В случае других социальных актов ситуация является несколько более сложной. Остановимся сперва на просьбе и распоряжении. Это довольно близкие друг другу акты; их родство отражается в значительном сходстве их внешних проявлений. Одни и те же слова могут быть выражением как распоряжения, так и просьбы; лишь в характере произнесения, в ударении, в интенсивности и сходных факторах, с трудом поддающихся фиксации, проступает различие. Распоряжение и просьба имеют содержание – так же, как и сообщение. Но в то время как в случае этого последнего адресату, как правило, должно быть изъявлено только содержание, а не сообщение как таковое, в первом случае распоряжение и просьба должны быть схвачены как таковые. И только вместе с этим усвоением открытый ряд достигает своего предварительного завершения. Мы имеем здесь социальные акты, которые – в противоположность сообщению – по своей сущности нацелены на соответствующие [korrespondierende] или, лучше сказать, ответствующие [respondierende] действия, даже если эти действия в действительности и не будут иметь место. Каждое распоряжение и каждая просьба нацеливаются на указанный в них образ действий адресата. Только реализация этого образа действий однозначно замыкает тот круг, который был открыт этим социальным актом.
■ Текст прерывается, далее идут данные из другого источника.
(** * Bike-theft dashboard: the alert, comparison and ranking engines

    A shallow embedding of the three derived-data computations of the
    dashboard:

    - [recomputeAlerts] (src/utils/recomputeAlerts.js), the alert engine;
    - [deltaFeatures]   (src/App.jsx), the month-to-month comparison;
    - [rankedTopN]      (src/App.jsx), the top-10 selector.

    Around them the file embeds what feeds and reads them in the
    application: the month slices, the alert badge and the month selectors
    (src/App.jsx), the sliders (src/components), and the scale bar and the
    join of the records with the boundary file (DualMapPanel).

    JavaScript numbers are IEEE-754 binary64 values and are modelled by the
    primitive floats of the kernel, so every arithmetic step and every
    comparison below is the one the JavaScript engine performs.  Values that
    may be [null] or [undefined] are options; the source only ever tests them
    with [?? null], [!= null] and [!== null], which do not tell the two
    apart. *)

From Stdlib Require Import String Ascii List Bool Arith ZArith NArith Lia.
From Stdlib Require Import Floats Uint63 Sorted Permutation.
Import ListNotations.

Local Open Scope string_scope.
Local Open Scope list_scope.
Local Open Scope nat_scope.

(** ** JavaScript numbers *)

Definition number := float.

(** [ToNumber] of an array length. *)
Definition of_length (n : nat) : number :=
  PrimFloat.of_uint63 (Uint63.of_Z (Z.of_nat n)).

(** [x > y] on numbers: false as soon as one side is [NaN]. *)
Definition gt (x y : number) : bool := PrimFloat.ltb y x.

(** [Number.isNaN]. *)
Definition Number_isNaN (x : number) : bool := PrimFloat.is_nan x.

(** ** Array primitives *)

(** [arr.slice(start, end)] for [0 <= start]. *)
Definition slice {A} (start stop : nat) (arr : list A) : list A :=
  firstn (stop - start) (skipn start arr).

(** [arr.filter(v => v != null)] on an array of nullable values. *)
Fixpoint filter_non_null {A} (arr : list (option A)) : list A :=
  match arr with
  | [] => []
  | Some v :: rest => v :: filter_non_null rest
  | None :: rest => filter_non_null rest
  end.

(** [SortCompare]: the sign of the number a comparison callback returned,
    with [NaN] read as [+0]. *)
Definition SortCompare (v : number) : comparison :=
  if PrimFloat.ltb v 0%float then Lt
  else if PrimFloat.ltb 0%float v then Gt
  else Eq.

Section ArraySort.
Context {A : Type}.
Variable comparefn : A -> A -> comparison.

(** [insert_sorted x l] puts [x], which stood before every element of [l]
    in the array, in front of the first element it does not have to
    follow. *)
Fixpoint insert_sorted (x : A) (l : list A) : list A :=
  match l with
  | [] => [x]
  | y :: l' =>
      match comparefn x y with
      | Gt => y :: insert_sorted x l'
      | _ => x :: l
      end
  end.

(** [Array.prototype.sort] is a stable sort (ECMAScript 2019 onwards).
    For a comparison callback that is consistent on the elements of the
    array the language fixes the result completely: it is the one sorted
    arrangement that keeps tied elements in their original order, computed
    here by insertion from the right. *)
Fixpoint Array_sort (arr : list A) : list A :=
  match arr with
  | [] => []
  | x :: rest => insert_sorted x (Array_sort rest)
  end.
End ArraySort.

(** ** Data model *)

Inductive AlertLevel := none | watch | warning.

Definition AlertLevel_eqb (a b : AlertLevel) : bool :=
  match a, b with
  | none, none | watch, watch | warning, warning => true
  | _, _ => false
  end.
Вопрошание также является социальным актом, который требует ответствующего деяния, правда, не внешнего действия, но также социального акта, «ответа» в узком смысле. В ответе мы имеем социальный акт, который не требует никакого последующего деяния, но всегда предполагает таковой – то есть некоторый социальный акт. Поэтому мы различаем простые социальные акты, затем социальные акты, которые предполагают другие социальные акты и, наконец, социальные акты, которые нацелены на последующие социальные акты или иные действия.

Социальные акты мы строжайшим образом отделили от всех переживаний, которые лишены функции изъявления. Сейчас мы констатировали примечательный факт, что все социальные акты предполагают такого рода внутренние переживания. Каждый социальный акт сообразно сущностному закону имеет свое основание во внутреннем переживании определенного вида, интенциональное содержание которого тождественно интенциональному содержанию социального акта или же связано с ним определенным образом. Сообщение предполагает убеждение в содержании сообщения. Вопрошание по своей сущности исключает такого рода убеждение и требует неопределенности в отношении своего содержания. В случае просьбы предпосылкой является желание того, чтобы то, о чем просят, произошло, точнее, чтобы оно произошло благодаря тому, к кому обращена просьба. Распоряжение имеет своим фундаментом не только желание, но и воление того, чтобы адресат выполнил то, относительно чего дается распоряжение, и т. д.[307]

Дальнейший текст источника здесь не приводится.